- [REQUIREMENT]:
Please retype the listing below exactly, from its opening line through the line where "(** [LastUpstreamRFQ] is" appears.
── SOURCE DATA
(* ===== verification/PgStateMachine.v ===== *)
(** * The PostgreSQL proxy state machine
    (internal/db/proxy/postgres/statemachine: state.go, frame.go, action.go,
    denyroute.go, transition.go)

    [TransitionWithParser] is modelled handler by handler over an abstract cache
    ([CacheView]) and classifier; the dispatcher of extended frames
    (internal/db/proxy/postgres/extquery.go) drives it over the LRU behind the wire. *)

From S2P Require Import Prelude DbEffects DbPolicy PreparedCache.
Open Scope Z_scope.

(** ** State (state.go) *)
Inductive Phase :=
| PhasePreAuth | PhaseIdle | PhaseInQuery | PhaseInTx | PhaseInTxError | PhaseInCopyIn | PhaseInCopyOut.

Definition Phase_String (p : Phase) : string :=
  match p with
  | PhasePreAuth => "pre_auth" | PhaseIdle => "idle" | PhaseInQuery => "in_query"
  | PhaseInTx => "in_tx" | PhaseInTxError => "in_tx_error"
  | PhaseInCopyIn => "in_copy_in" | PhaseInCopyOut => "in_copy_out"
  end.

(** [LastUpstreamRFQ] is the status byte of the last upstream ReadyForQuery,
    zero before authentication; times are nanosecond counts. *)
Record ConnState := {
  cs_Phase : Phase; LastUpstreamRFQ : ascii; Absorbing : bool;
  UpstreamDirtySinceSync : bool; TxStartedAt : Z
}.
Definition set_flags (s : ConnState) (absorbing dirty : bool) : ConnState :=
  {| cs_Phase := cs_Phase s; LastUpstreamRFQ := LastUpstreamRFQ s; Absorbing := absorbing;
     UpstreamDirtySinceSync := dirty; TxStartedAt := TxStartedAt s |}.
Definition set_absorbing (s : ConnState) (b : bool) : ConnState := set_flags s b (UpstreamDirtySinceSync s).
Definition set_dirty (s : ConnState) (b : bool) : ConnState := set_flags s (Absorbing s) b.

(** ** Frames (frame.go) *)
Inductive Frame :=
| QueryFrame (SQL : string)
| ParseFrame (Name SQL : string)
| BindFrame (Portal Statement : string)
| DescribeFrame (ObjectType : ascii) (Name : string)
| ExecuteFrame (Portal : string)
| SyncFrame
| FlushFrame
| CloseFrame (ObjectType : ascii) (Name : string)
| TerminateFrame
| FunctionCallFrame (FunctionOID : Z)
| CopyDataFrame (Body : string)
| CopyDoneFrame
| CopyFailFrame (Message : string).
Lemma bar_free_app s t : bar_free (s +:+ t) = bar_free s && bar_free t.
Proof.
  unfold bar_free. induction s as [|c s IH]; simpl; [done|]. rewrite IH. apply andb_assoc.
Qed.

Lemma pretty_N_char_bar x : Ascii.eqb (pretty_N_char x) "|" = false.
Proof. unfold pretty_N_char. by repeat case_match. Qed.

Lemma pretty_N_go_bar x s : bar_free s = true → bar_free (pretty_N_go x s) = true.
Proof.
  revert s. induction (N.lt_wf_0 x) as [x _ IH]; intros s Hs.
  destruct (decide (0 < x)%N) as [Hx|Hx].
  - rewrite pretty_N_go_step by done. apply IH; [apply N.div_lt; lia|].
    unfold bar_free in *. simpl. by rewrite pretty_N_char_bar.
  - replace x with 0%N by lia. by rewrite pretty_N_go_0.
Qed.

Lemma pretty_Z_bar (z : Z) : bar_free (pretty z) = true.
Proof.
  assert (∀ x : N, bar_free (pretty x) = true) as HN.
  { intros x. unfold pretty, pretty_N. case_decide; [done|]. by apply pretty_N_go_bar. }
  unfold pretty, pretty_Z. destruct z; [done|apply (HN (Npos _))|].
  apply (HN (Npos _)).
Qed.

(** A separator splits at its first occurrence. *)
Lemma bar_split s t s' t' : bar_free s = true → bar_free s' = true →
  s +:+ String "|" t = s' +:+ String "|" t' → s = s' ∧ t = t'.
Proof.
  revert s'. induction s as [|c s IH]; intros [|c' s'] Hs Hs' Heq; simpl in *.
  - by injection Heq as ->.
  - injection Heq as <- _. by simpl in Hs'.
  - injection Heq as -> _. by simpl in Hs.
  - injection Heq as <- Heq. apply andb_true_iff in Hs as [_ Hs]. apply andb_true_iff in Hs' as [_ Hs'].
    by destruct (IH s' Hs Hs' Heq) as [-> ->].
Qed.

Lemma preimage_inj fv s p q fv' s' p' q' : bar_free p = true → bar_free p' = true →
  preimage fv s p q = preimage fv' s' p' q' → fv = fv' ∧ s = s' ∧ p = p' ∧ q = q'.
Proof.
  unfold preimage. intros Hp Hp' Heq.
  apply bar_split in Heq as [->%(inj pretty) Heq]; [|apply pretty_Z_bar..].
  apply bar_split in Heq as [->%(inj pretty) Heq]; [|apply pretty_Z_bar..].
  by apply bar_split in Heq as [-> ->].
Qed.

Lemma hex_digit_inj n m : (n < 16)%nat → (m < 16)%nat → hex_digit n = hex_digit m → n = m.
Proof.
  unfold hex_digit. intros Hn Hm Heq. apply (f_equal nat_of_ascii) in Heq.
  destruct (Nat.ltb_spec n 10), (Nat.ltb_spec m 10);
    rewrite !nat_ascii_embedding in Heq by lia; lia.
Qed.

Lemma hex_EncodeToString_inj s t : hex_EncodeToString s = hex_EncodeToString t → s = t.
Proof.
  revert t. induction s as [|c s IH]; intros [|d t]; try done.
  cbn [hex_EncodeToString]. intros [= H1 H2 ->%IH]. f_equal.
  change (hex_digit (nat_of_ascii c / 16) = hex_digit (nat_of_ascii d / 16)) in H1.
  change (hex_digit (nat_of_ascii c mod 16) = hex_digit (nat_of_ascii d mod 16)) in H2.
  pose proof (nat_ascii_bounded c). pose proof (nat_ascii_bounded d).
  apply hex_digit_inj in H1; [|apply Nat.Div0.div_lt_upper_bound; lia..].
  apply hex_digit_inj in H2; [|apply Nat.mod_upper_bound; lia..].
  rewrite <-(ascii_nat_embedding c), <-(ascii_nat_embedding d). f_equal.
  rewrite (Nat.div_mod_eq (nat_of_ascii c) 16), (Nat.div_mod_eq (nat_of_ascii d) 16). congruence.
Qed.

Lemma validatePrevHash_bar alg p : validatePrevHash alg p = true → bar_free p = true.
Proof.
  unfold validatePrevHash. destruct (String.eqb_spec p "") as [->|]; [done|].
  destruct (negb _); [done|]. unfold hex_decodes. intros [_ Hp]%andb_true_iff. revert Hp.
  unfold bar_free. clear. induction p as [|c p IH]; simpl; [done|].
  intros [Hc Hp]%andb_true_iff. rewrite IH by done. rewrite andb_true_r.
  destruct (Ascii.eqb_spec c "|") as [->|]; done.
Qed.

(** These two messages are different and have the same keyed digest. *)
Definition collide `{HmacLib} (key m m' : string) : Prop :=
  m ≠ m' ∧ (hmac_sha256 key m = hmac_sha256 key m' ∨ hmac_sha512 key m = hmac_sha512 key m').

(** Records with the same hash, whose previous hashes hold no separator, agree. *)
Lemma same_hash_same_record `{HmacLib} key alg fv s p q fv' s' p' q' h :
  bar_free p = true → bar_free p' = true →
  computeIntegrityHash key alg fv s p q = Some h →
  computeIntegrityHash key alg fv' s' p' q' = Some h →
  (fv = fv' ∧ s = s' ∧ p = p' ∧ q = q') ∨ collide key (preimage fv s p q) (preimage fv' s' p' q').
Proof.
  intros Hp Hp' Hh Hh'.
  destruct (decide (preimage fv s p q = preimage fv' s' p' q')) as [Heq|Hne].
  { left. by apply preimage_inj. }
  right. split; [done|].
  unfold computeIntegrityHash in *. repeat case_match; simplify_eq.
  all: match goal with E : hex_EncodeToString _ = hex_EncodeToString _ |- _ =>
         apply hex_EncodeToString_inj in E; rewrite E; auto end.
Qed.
────
- [ANSWER BOX]:
(* ===== verification/PgStateMachine.v ===== *)
(** * The PostgreSQL proxy state machine
    (internal/db/proxy/postgres/statemachine: state.go, frame.go, action.go,
    denyroute.go, transition.go)

    [TransitionWithParser] is modelled handler by handler over an abstract cache
    ([CacheView]) and classifier; the dispatcher of extended frames
    (internal/db/proxy/postgres/extquery.go) drives it over the LRU behind the wire. *)

From S2P Require Import Prelude DbEffects DbPolicy PreparedCache.
Open Scope Z_scope.

(** ** State (state.go) *)
Inductive Phase :=
| PhasePreAuth | PhaseIdle | PhaseInQuery | PhaseInTx | PhaseInTxError | PhaseInCopyIn | PhaseInCopyOut.

Definition Phase_String (p : Phase) : string :=
  match p with
  | PhasePreAuth => "pre_auth" | PhaseIdle => "idle" | PhaseInQuery => "in_query"
  | PhaseInTx => "in_tx" | PhaseInTxError => "in_tx_error"
  | PhaseInCopyIn => "in_copy_in" | PhaseInCopyOut => "in_copy_out"
  end.

(** [LastUpstreamRFQ] is the status byte of the last upstream ReadyForQuery,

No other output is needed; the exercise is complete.